§ **Assigned task**:
Your reply should be made up of every line in the records below that holds the string "else".

(Data to use)

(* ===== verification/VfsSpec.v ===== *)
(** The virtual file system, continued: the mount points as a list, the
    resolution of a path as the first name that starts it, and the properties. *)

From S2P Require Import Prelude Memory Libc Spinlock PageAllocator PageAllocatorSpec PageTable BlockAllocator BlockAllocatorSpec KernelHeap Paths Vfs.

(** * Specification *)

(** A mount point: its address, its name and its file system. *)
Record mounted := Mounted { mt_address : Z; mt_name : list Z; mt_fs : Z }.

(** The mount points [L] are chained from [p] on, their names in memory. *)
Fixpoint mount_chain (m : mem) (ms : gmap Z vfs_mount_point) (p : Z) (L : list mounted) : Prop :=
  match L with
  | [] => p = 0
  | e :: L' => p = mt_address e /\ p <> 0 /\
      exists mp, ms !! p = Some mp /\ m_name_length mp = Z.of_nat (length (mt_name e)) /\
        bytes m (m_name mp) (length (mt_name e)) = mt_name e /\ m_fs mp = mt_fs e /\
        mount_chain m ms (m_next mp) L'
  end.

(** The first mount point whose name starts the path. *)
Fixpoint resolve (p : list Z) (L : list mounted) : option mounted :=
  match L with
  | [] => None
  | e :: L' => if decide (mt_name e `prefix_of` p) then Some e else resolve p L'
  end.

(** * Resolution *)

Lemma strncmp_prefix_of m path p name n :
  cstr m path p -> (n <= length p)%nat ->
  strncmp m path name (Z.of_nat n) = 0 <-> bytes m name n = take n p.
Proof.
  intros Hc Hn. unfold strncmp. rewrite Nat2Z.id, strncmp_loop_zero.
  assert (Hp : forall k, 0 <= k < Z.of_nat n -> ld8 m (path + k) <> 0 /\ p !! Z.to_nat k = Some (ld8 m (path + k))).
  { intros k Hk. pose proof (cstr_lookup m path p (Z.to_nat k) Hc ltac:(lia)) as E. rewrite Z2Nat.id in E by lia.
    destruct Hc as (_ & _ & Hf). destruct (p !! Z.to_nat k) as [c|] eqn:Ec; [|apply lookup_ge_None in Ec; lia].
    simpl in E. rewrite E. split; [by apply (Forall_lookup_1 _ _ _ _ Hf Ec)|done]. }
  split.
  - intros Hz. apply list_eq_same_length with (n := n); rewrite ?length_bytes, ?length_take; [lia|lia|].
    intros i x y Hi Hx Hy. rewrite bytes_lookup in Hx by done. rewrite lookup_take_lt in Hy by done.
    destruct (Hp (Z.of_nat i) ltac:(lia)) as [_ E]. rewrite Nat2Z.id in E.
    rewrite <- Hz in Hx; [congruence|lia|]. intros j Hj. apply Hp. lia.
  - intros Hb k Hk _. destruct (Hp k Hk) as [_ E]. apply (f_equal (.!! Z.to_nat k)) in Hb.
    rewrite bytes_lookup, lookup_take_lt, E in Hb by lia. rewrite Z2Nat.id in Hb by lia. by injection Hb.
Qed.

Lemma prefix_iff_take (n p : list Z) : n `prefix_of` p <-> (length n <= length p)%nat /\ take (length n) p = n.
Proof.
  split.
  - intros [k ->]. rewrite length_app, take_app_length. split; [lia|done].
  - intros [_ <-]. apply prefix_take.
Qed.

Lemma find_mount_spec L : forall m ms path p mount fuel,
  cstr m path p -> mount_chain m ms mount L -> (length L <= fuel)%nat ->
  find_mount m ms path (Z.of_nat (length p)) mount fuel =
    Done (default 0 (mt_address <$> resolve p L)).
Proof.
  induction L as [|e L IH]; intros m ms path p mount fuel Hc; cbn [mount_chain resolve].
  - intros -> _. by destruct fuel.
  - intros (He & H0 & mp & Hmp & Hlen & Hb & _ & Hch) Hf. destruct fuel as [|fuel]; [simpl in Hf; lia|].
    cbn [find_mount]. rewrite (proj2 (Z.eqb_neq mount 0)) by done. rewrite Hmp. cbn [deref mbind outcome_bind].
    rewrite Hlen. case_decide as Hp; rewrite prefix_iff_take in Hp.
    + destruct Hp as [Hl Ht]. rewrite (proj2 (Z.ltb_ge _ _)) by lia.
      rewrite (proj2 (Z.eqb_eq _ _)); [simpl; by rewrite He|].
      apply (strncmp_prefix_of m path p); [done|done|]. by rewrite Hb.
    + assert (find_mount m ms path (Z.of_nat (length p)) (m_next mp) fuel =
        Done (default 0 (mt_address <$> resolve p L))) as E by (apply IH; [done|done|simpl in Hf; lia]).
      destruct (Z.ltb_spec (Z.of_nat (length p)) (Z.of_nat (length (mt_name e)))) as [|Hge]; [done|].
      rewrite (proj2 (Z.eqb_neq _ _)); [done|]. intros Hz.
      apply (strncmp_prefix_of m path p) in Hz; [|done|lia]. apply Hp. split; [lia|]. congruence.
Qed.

(End Data to use)
(Data to use)

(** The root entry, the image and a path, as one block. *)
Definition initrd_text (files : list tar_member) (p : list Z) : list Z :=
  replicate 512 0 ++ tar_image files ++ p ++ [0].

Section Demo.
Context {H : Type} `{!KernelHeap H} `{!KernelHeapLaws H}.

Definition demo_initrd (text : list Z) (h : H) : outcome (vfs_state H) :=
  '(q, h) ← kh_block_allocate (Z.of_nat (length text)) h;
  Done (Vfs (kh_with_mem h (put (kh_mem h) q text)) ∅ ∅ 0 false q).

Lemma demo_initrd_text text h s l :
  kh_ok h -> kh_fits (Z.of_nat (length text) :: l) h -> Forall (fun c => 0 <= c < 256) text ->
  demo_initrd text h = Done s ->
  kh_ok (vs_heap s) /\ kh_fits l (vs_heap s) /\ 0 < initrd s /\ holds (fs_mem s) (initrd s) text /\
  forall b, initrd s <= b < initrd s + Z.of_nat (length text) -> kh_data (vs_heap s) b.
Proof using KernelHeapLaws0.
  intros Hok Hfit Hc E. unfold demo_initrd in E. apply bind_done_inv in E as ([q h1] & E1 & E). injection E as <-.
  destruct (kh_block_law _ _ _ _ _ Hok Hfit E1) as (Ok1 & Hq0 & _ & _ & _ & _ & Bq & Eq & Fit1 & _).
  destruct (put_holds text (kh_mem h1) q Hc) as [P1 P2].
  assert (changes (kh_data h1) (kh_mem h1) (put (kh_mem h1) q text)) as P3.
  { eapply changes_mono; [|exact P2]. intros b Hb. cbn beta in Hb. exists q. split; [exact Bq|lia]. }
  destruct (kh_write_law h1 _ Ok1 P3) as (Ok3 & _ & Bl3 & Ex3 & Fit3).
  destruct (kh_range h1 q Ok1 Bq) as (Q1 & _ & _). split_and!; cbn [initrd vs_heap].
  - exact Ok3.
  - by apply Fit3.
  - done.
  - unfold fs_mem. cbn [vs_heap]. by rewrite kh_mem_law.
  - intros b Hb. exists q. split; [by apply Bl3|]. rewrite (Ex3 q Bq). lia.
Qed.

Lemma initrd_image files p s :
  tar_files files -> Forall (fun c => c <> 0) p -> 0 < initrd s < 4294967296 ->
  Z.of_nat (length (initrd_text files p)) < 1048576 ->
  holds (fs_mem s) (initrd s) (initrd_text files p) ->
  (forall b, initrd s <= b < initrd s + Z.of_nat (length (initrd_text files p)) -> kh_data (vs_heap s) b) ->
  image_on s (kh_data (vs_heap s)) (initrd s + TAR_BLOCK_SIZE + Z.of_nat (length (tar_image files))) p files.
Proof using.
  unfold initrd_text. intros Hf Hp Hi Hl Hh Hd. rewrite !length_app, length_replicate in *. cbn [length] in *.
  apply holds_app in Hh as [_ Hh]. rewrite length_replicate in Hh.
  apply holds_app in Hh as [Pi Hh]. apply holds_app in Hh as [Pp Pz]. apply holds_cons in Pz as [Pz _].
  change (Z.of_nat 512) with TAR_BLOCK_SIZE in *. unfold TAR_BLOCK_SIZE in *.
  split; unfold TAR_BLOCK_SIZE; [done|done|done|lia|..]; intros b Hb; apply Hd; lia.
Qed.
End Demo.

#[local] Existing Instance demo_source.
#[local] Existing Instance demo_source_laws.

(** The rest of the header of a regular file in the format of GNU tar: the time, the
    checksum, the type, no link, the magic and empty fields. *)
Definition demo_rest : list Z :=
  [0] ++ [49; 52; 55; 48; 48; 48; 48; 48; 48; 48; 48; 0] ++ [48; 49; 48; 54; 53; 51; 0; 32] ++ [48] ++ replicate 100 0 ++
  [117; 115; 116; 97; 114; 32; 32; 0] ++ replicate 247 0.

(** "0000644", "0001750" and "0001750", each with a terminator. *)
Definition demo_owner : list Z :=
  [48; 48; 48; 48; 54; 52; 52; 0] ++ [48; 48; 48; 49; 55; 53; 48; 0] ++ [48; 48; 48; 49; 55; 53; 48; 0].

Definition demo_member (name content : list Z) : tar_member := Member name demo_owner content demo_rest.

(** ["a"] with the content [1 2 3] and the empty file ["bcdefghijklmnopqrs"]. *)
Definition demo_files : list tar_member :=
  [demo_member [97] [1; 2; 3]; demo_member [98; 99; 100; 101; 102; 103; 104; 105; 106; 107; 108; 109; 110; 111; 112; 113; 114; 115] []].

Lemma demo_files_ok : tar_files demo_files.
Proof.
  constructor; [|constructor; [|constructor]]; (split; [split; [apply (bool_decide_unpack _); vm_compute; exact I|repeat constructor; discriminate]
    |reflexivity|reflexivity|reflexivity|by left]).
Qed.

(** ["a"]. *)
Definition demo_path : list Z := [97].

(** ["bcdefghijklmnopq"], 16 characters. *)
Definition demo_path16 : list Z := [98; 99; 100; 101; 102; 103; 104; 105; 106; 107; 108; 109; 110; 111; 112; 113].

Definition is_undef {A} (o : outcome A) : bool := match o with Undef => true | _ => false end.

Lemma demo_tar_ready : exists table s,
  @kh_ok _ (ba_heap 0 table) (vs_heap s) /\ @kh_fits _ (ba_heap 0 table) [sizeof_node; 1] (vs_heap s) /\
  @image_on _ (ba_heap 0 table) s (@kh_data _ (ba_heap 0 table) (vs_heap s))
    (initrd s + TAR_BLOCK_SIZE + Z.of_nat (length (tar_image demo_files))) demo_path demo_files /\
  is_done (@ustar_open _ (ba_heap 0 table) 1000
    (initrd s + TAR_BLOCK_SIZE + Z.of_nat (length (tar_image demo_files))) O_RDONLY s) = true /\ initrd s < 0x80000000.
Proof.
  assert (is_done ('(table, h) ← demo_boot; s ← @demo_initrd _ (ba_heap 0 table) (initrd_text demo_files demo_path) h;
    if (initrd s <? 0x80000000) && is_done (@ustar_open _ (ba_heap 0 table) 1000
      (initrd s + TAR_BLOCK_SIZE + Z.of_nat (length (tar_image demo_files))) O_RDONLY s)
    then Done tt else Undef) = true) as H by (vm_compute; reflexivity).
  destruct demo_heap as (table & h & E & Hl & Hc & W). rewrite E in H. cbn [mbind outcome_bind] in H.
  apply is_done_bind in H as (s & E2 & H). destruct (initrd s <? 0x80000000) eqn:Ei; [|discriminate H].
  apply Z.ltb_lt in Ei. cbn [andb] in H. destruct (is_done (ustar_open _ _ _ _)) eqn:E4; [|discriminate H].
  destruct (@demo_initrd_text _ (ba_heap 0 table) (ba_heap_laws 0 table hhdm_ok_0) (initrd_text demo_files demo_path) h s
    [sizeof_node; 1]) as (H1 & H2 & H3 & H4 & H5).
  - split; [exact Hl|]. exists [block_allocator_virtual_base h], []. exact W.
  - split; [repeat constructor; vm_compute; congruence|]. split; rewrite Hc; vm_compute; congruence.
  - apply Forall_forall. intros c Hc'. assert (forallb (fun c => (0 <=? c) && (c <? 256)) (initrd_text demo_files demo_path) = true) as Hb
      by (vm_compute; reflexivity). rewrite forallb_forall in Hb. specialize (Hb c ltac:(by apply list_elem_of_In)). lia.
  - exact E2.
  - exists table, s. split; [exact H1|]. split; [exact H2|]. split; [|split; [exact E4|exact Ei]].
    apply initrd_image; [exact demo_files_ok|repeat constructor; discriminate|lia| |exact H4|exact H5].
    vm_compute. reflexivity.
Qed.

(End Data to use)

§ **Worked solution**:
  | e :: L' => if decide (mt_name e `prefix_of` p) then Some e else resolve p L'
    then Done tt else Undef) = true) as H by (vm_compute; reflexivity).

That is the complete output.